What's next for Clinician Coronavirus Exposure Tracker

Development Plans Prior to a market launch, we will work with experts to improve and validate our exposure score accuracy. One way to do this would be to train our AI on exposure scores calculated by experts. This hackathon has helped us make connections with epidemiologists and infectious disease experts that we will leverage in our next phase of development.  Through the ONC, we will connect with public health leaders to define how to interface with their systems to deliver actionable data on COVID-19 exposure, infection, and recovery. One potential outcome of a collaboration with public health would be a system to monitor exposed healthcare workers using existing text message notification capabilities. This would take some pressure off of health systems to figure out how best to keep exposed healthcare workers and their communities safe. This hackathon inspired a new priority: leveraging the data we collect to build a COVID-19 immunity registry. While our COVID-19 immunity registry will initially focus on healthcare workers, we will develop a plan to expand it to include patients. As serological testing becomes more widely available, we will capture results of COVID-19 antibody testing for this registry.

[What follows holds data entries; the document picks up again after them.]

(** C31. Invoice numbers stay unique: whatever orders are made, saved or given a
    number by hand, no two orders ever have the same number, and every number
    was counted, so that it is not given again. *)
Theorem invoice_numbers_unique d d' :
  rtc invoice_step d d' -> invoices_ok d ->
  (forall k k' o o' n, reg_orders d' !! k = Some o -> reg_orders d' !! k' = Some o' ->
     ro_tax_invoice_number o = Some n -> ro_tax_invoice_number o' = Some n -> k = k') /\
  (forall k o n, reg_orders d' !! k = Some o -> ro_tax_invoice_number o = Some n ->
     exists y s, 1 <= s <= last_seq y d' /\ n = format_tax_invoice_number y s).
Proof.
  intros H Hd. assert (invoices_ok d') as Hok.
  { induction H as [|d d1 d' Hstep _ IH]; [done|]. by apply IH, (invoice_step_ok d). }
  split; [apply (io_unique d' Hok)|]. intros k o n Ho Hn.
  destruct (io_known d' Hok k o n Ho Hn) as (y & s & _ & Hs & ->). by exists y, s.
Qed.

(** Saving an active order that has no number always succeeds and gives it
    the next number of its year, which no order had; an order with a number, or
    one that is not active, is saved as it is. *)
Theorem order_save_numbers clock ids o d :
  invoices_ok d -> own_number o d -> dated o -> (forall n, in_window (clock n)) ->
  exists o' d', run_request clock ids (order_save o ;;; commit) d = (Ok tt, d') /\
    reg_orders d' = <[ro_id o := o']> (reg_orders d) /\
    if bool_decide (ro_status o = RegistrationOrderStatus.ACTIVE) && negb (truthy (ro_tax_invoice_number o))
    then exists y, o' = o <| ro_tax_invoice_number := Some (format_tax_invoice_number y (last_seq y d + 1)) |> /\
           unused (format_tax_invoice_number y (last_seq y d + 1)) d /\ last_seq y d' = last_seq y d + 1
    else o' = o /\ invoice_counters d' = invoice_counters d.
Proof.
  intros Hd Hown Ho Hclock.
  destruct (order_save_run o (open_session clock ids d) Hd Hown Ho Hclock)
    as (o' & s' & Hrun & _ & _ & Hrows & d1 & Hnum & Hcount).
  exists o', (s_db s'). unfold run_request, bind. rewrite Hrun. split; [reflexivity|]. split; [exact Hrows|].
  destruct (bool_decide _ && _) eqn:Hact.
  - apply andb_true_iff in Hact as [Hst%bool_decide_eq_true Htr%negb_true_iff].
    destruct Hnum as [(-> & -> & Hnum)|(y & Hy & _ & _ & -> & ->)].
    + exfalso. rewrite (Hnum Hst) in Htr. discriminate.
    + exists y. split_and!; [done|by apply unused_next|].
      unfold last_seq. rewrite Hcount. change (last_seq y (d <| invoice_counters ::= <[y := last_seq y d + 1]> |>) = last_seq y d + 1).
      by rewrite last_seq_counter, decide_True.
  - destruct Hnum as [(-> & -> & _)|(y & Hy & Hst & Htr & -> & ->)]; [done|].
    by rewrite (bool_decide_eq_true_2 _ Hst), Htr in Hact.
Qed.

(** ** Cases *)

(** After 99999 numbers of a year the numbers leave their format: the next one
    has six digits, and an administrator cannot enter it. *)
Lemma number_overflow :
  format_tax_invoice_number 2026 100000 = "AI26100000"%string /\
  parse_tax_invoice_number "AI26100000" = Raise BAD_INVOICE.
Proof. split; vm_compute; reflexivity. Qed.

Example year_2024 : utc_year (days 19723) = 2024 /\ utc_year (days 19723 - 1) = 2023.
Proof. split; vm_compute; reflexivity. Qed.

(** *** Witnesses *)

Module Invoices.

(** Midnight of 2026-01-01 and on. *)
Definition clock_2026 : nat -> Z := fun n => days 20454 + Z.of_nat n mod days 300.
Definition ids_of (p : string) : nat -> string := fun n => (p +:+ pretty n)%string.

Definition order (id : string) : DomainRegistrationOrder :=
  MkOrder id "acme" ".com" "u1" None None None 1 None None (fl_of_Z 118) None None RegistrationOrderStatus.ACTIVE
    None None None None 0 (Some (days 20454)) None.

Definition db : DB := empty_db <| reg_orders := {[ "o1" := order "o1"; "o2" := order "o2" ]} |>.

Definition save (id : string) (d : DB) : DB := (run_request clock_2026 (ids_of "n") (order_save (order id) ;;; commit) d).2.
Definition renumber (id n : string) (d : DB) : DB := (run_request clock_2026 (ids_of "n") (admin_set_tax_invoice id n) d).2.
Definition number_of (id : string) (d : DB) : option string :=
  match reg_orders d !! id with Some o => ro_tax_invoice_number o | None => None end.
End Invoices.

Import Invoices.

Lemma days_mul n : days n = n * 86400000000.
Proof. unfold days, hours, minutes, seconds. lia. Qed.

Lemma day_in_window n : 0 <= n < 300 * 86400000000 -> in_window (days 20454 + n).
Proof.
  intros Hn. unfold in_window, utc_year. rewrite !days_mul, Z.mul_1_l, Z.add_comm, Z.add_comm, Z.div_add_l by lia.
  assert (0 <= n / 86400000000 < 300) as Hq.
  { split; [by apply Z.div_pos; lia|by apply Z.div_lt_upper_bound; lia]. }
  assert (forallb (fun i => year_of_ordinal (20454 + Z.of_nat i + 719162) =? 2026) (seq 0 300) = true) as Hall
    by (vm_compute; reflexivity).
  rewrite forallb_forall in Hall. specialize (Hall (Z.to_nat (n / 86400000000))). rewrite in_seq in Hall.
  specialize (Hall ltac:(lia)). apply Z.eqb_eq in Hall. rewrite Z2Nat.id in Hall by lia. rewrite Hall. lia.
Qed.

Lemma clock_in_window n : in_window (clock_2026 n).
Proof.
  apply day_in_window. replace (300 * 86400000000) with (days 300) by reflexivity.
  apply Z.mod_pos_bound. reflexivity.
Qed.
(** The books of a refund: the row, the listing, the log and the mail. *)
Definition book_refund (x : DomainMarketplaceTransaction) (refund_id : option string) (admin_id : string)
    (payload : dict) : Prog unit :=
  do now <- utc_now;
  let x' := refunded x refund_id now in
  tx_save x' ;;;
  _restore_listing (x_domain_listing_id x) ;;;
  log_event (x_id x) TEvent.REFUNDED (Some admin_id) "ADMIN" payload ;;;
  on_refund x'.

Definition REFUND_TERMINAL : list TStatus.t :=
  [TStatus.PAYOUT_APPROVED; TStatus.PAYOUT_RELEASED; TStatus.COMPLETED; TStatus.SELLER_PAID].

Definition track_refund (x : DomainMarketplaceTransaction) : Prog unit :=
  emit (TrackRecord ("TRK-MKT-REFUND-" +:+ x_id x)).

(** Already refunded: only a missing refund id is fetched. *)
Definition refund_again (api : rzp_api) (x : DomainMarketplaceTransaction) : Prog refund_answer :=
  let amount := _compute_gst_inclusive_amount x in
  if truthy (x_razorpay_refund_id x) then ret (RefundAnswer (x_razorpay_refund_id x) amount)
  else
    match x_razorpay_payment_id x with
    | Some pid =>
        if is_empty pid then ret (RefundAnswer (x_razorpay_refund_id x) amount)
        else
          let refund_id := _fetch_existing_refund_id api pid in
          when (truthy refund_id) (tx_save (x <| x_razorpay_refund_id := refund_id |>) ;;; commit) ;;;
          ret (RefundAnswer refund_id amount)
    | None => ret (RefundAnswer (x_razorpay_refund_id x) amount)
    end.

(** The gateway call and what it says: the refund made, or the one it already had. *)
Inductive refund_reply := Refunded_now (r : rzp_refund) | Refunded_before (refund_id : option string) (paise : Z).

Definition call_refund (api : rzp_api) (payment_id : string) (amount : py_float) : Prog refund_reply :=
  catch (do r <- refund_payment api payment_id amount "INR"; ret (Refunded_now r))
    (fun e =>
       match e with
       | AlreadyFullyRefunded refund_id paise _ => ret (Refunded_before refund_id paise)
       | _ => raise (refund_error payment_id e)
       end).

Definition refund_payload (note refund_id : option string) (paise : Z) : dict :=
  [("note", json_opt_str note); ("refundId", json_opt_str refund_id);
   ("refundAmountInr", JNum (rupees paise)); ("previousEscrowStatus", JStr "HELD")]%string.

Definition refund_held (api : rzp_api) (x : DomainMarketplaceTransaction) (payment_id : string) (admin : AppUser)
    (note : option string) : Prog refund_answer :=
  do reply <- call_refund api payment_id (_compute_gst_inclusive_amount x);
  match reply with
  | Refunded_before refund_id paise =>
      book_refund x refund_id (u_id admin)
        (refund_payload (Some (str_or note "Payment already fully refunded on Razorpay. DB synced."))
           refund_id paise) ;;;
      commit ;;;
      ret (RefundAnswer refund_id (rupees paise))
  | Refunded_now r =>
      guard_exn match rfn_id r with Some id => startswith id "rfnd_" | None => false end
        (AppException "Razorpay returned an unexpected refund response." 502) ;;;
      book_refund x (rfn_id r) (u_id admin) (refund_payload note (rfn_id r) (rfn_amount r)) ;;;
      track_refund x ;;;
      commit ;;;
      ret (RefundAnswer (rfn_id r) (rupees (rfn_amount r)))
  end.
(* ===== verification/DirectSale.v ===== *)
(** * Buying a listed domain

    app/service/domain/marketplace_payment_service.py with the GST breakdown
    (app/utils/domain_gst.py), the buyer's phone (app/utils/field_validators.py)
    and the add-on services (app/utils/addon_services.py) it uses.  [convert] is
    the currency conversion of the moment, an argument. *)

From stdpp Require Import sorting.
From S2P Require Import Prelude PyNum Text Numerals Store Gateway Settings EdgePoints AuctionFees AuctionRepo Pricing Bidding Winner MarketTx AuctionPayment TaxInvoice Transfer Secrets.

(** ** app/utils/domain_gst.py *)

Section Gst.
Context {cfg : Config}.

Record price_breakdown := PriceBreakdown {
  pb_subtotalInr : py_float;
  pb_gstInr : py_float;
  pb_totalInr : py_float;
  pb_gstRate : option py_float;
}.

Definition domain_gst_enabled : bool := DOMAIN_GST_ENABLED && fl_ltb fl_zero DOMAIN_GST_RATE.

Definition domain_price_breakdown (unit_base_inr : py_float) (years : Z) : res price_breakdown :=
  try! subtotal <- round_money (Some (fl_mul unit_base_inr (fl_of_Z (Z.max 1 years))));
  if negb domain_gst_enabled then Ok (PriceBreakdown subtotal fl_zero subtotal None)
  else if DOMAIN_PRICE_GST_INCLUSIVE then
    try! gst <- round_money (Some (fl_sub subtotal
      (fl_div subtotal (fl_add (fl_of_Z 1) (fl_div DOMAIN_GST_RATE (fl_of_Z 100))))));
    try! net <- round_money (Some (fl_sub subtotal gst));
    Ok (PriceBreakdown net gst subtotal (Some DOMAIN_GST_RATE))
  else
    try! gst <- round_money (Some (fl_div (fl_mul subtotal DOMAIN_GST_RATE) (fl_of_Z 100)));
    try! total <- round_money (Some (fl_add subtotal gst));
    Ok (PriceBreakdown subtotal gst total (Some DOMAIN_GST_RATE)).

Definition gst_inclusive_total_inr (unit_base_inr : py_float) : res py_float :=
  try! b <- domain_price_breakdown unit_base_inr 1; Ok (pb_totalInr b).
End Gst.

(** ** app/utils/field_validators.py *)

Definition blank_to_none (value : option string) : option string := strip_or_none value.

(** [re.sub(r"[\s\-().]", "", s)] *)
Definition compact_phone (s : string) : string :=
  keep_ascii (fun c => negb (is_space c || bool_decide (Ascii.nat_of_ascii c ∈ [45; 40; 41; 46]%nat))) s.

(** [E164_PHONE_RE] *)
Definition is_e164 (s : string) : bool :=
  match s with
  | String p (String d rest) =>
      (Ascii.nat_of_ascii p =? 43)%nat && is_digit d && negb (digit_value d =? 0)
      && all_chars is_digit rest && (7 <=? String.length rest)%nat && (String.length rest <=? 14)%nat
  | _ => false
  end.

Definition normalize_e164_phone (value : option string) : res (option string) :=
  match blank_to_none value with
  | None => Ok None
  | Some v =>
      let compact := compact_phone v in
      if is_e164 compact then Ok (Some compact)
      else Raise (ValueError "phone_number must be in E.164 format (e.g. +919876543210)")
  end.

Definition normalize_profile_phone (value : option string) : res (option string) :=
  match blank_to_none value with
  | None => Ok None
  | Some v =>
      let compact := compact_phone v in
      normalize_e164_phone (Some
        (if all_chars is_digit compact && (String.length compact =? 10)%nat then "+91" +:+ compact else compact)%string)
  end.

(** ** app/utils/addon_services.py *)

Definition resolve_buyer_phone (raw : option string) (user : AppUser) : res string :=
  try! phone <- normalize_profile_phone raw;
  let phone := if truthy phone then phone else u_phone_number user in
  if truthy phone then Ok (default EmptyString phone)
  else Raise (AppException "A valid 10-digit phone number is required." 400).

(** The keys of a comma-separated list. *)
Definition _addon_keys (addon_services : string) : list string :=
  filter (fun k => is_empty k = false) (map strip (split_char (Ascii.ascii_of_nat 44) addon_services)).

(** The live services the keys name, by id or by skill (the last of equal skills). *)
Definition live_compliance (keys : list string) (x : OperationsService) : bool :=
  negb (os_is_deleted x) && os_is_available x && bool_decide (os_service_type x = "compliance"%string)
  && (bool_decide (os_id x ∈ keys) || match os_skills x with Some k => bool_decide (k ∈ keys) | None => false end).

Definition service_for (services : list OperationsService) (key : string) : option OperationsService :=
  match List.find (fun x => bool_decide (os_id x = key)) services with
  | Some x => Some x
  | None => List.find (fun x => bool_decide (os_skills x = Some key)) (rev services)
  end.

(** In the order of the keys, every service once. *)
Fixpoint ordered_services (services : list OperationsService) (keys seen : list string) : list OperationsService :=
  match keys with
  | [] => []
  | key :: keys' =>
      match service_for services key with
      | Some x =>
          if bool_decide (os_id x ∈ seen) then ordered_services services keys' seen
          else x :: ordered_services services keys' (os_id x :: seen)
      | None => ordered_services services keys' seen
      end
  end.

Definition resolve_live_compliance_addon_services (addon_services : string) : Prog (list OperationsService) :=
  let keys := _addon_keys addon_services in
  if bool_decide (keys = []) then ret []
  else
    do services <- gets (fun d => select_where (live_compliance keys) (values (ops_services d)));
    ret (ordered_services services keys []).

Definition or_dash (s : string) : string := default "—"%string (strip_or_none (Some s)).

Definition pending_request (user_id service_id : string) (r : OperationsServiceRequest) : bool :=
  bool_decide (or_user_id r = user_id) && bool_decide (or_operations_service_id r = service_id)
  && bool_decide (or_status r = "PENDING"%string).

(** A phone that is [None] has no [strip]. *)
Definition request_addon (user_id buyer_name buyer_email : string) (buyer_phone : option string)
    (service : OperationsService) : Prog unit :=
  do rows <- gets (fun d => select_where (pending_request user_id (os_id service)) (ops_requests d));
  do existing <- scalar_one_or_none rows;
  match existing with
  | Some _ => ret tt
  | None =>
      match buyer_phone with
      | None => raise (OtherError "AttributeError")
      | Some phone =>
          modify (fun d => d <| ops_requests ::= fun t =>
            t ++ [MkServiceRequest (os_id service) user_id (os_service_type service) (os_name service)
                    (os_price service) (or_dash buyer_name) (or_dash buyer_email) (or_dash phone) "PENDING"] |>)
      end
  end.

Definition create_addon_operations_requests (user_id buyer_name buyer_email : string) (buyer_phone : option string)
    (addon_services_csv : option string) : Prog unit :=
  if truthy addon_services_csv then
    do services <- resolve_live_compliance_addon_services (default EmptyString addon_services_csv);
    for_each services (request_addon user_id buyer_name buyer_email buyer_phone)
  else ret tt.

(** ** marketplace_payment_service.py *)

Section MarketplacePayment.
Context {cfg : Config} {cipher : Cipher}.

Definition PREMIUM_MARKETPLACE_MIN_PRICE_INR : py_float := fl_of_Z 500000.

(** domain_enquiry_service.py *)
Definition is_premium_marketplace_listing (l : DomainListing) : bool :=
  negb (bool_decide (l_sale_type l = SaleType.AUCTION)) && fl_ltb PREMIUM_MARKETPLACE_MIN_PRICE_INR (l_asking_price l).

(** May the buyer open an order for the listing? *)
Definition check_buyable (l : DomainListing) (buyer : AppUser) : Prog unit :=
  guard_exn (negb (bool_decide (l_listed_by_user_id l = Some (u_id buyer))))
    (AppException "You cannot buy your own domain." 400) ;;;
  guard_exn (negb (bool_decide (l_domain_status l = DomainListingStatus.SOLD)))
    (AppException "This domain has already been sold." 409) ;;;
  guard_exn (negb (bool_decide (l_domain_status l = DomainListingStatus.UNDER_REVIEW)))
    (AppException "This domain is currently under review for premium acquisition." 409) ;;;
  guard_exn (negb (bool_decide (l_domain_status l = DomainListingStatus.PENDING))
             || bool_decide (l_purchased_by_user_id l = Some (u_id buyer)))
    (AppException "Another buyer is completing payment for this domain." 409) ;;;
  guard_exn (bool_decide (l_domain_status l ∈ [DomainListingStatus.PENDING; DomainListingStatus.AVAILABLE]))
    (AppException "Domain is not available for purchase." 400) ;;;
  guard_exn (negb (is_premium_marketplace_listing l || fl_ltb PREMIUM_MARKETPLACE_MIN_PRICE_INR (l_asking_price l)))
    (AppException "Premium marketplace domains cannot be purchased online. Add to cart and submit an acquisition request." 400).

(** What is charged and shown: the amounts in the buyer's currency, or in
    rupees when a conversion fails. *)
Record charge := Charge { ch_amount : py_float; ch_currency : string; ch_domain : py_float; ch_addon : py_float }.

Implementation Plans Here’s what it would look like for a health system to implement the Infection Exposure Tracker. We would integrate with their “support environment”, not necessarily production. This tracker only requires once a day updates, taking feeds from the support environment does not risk the performance of the production system, which is often an objection that prevents integration projects from moving quickly.  It would take three man-days for a typical hospital IT department to set up a server to send us copies of the HL7 messages of interest. All PHI will be stored within the hospital’s secure environment, whether on-premise or in the cloud.

Projected Timeline April - Exposure score improvement and validation, identifying strategic partners in public health and health systems. May- First tests in non-production environment.  June- Market launch. Publish on EMR marketplaces, starting with Epic, which covers more than 28% of the nation’s hospitals, and 58% of hospitals with more than 500 beds.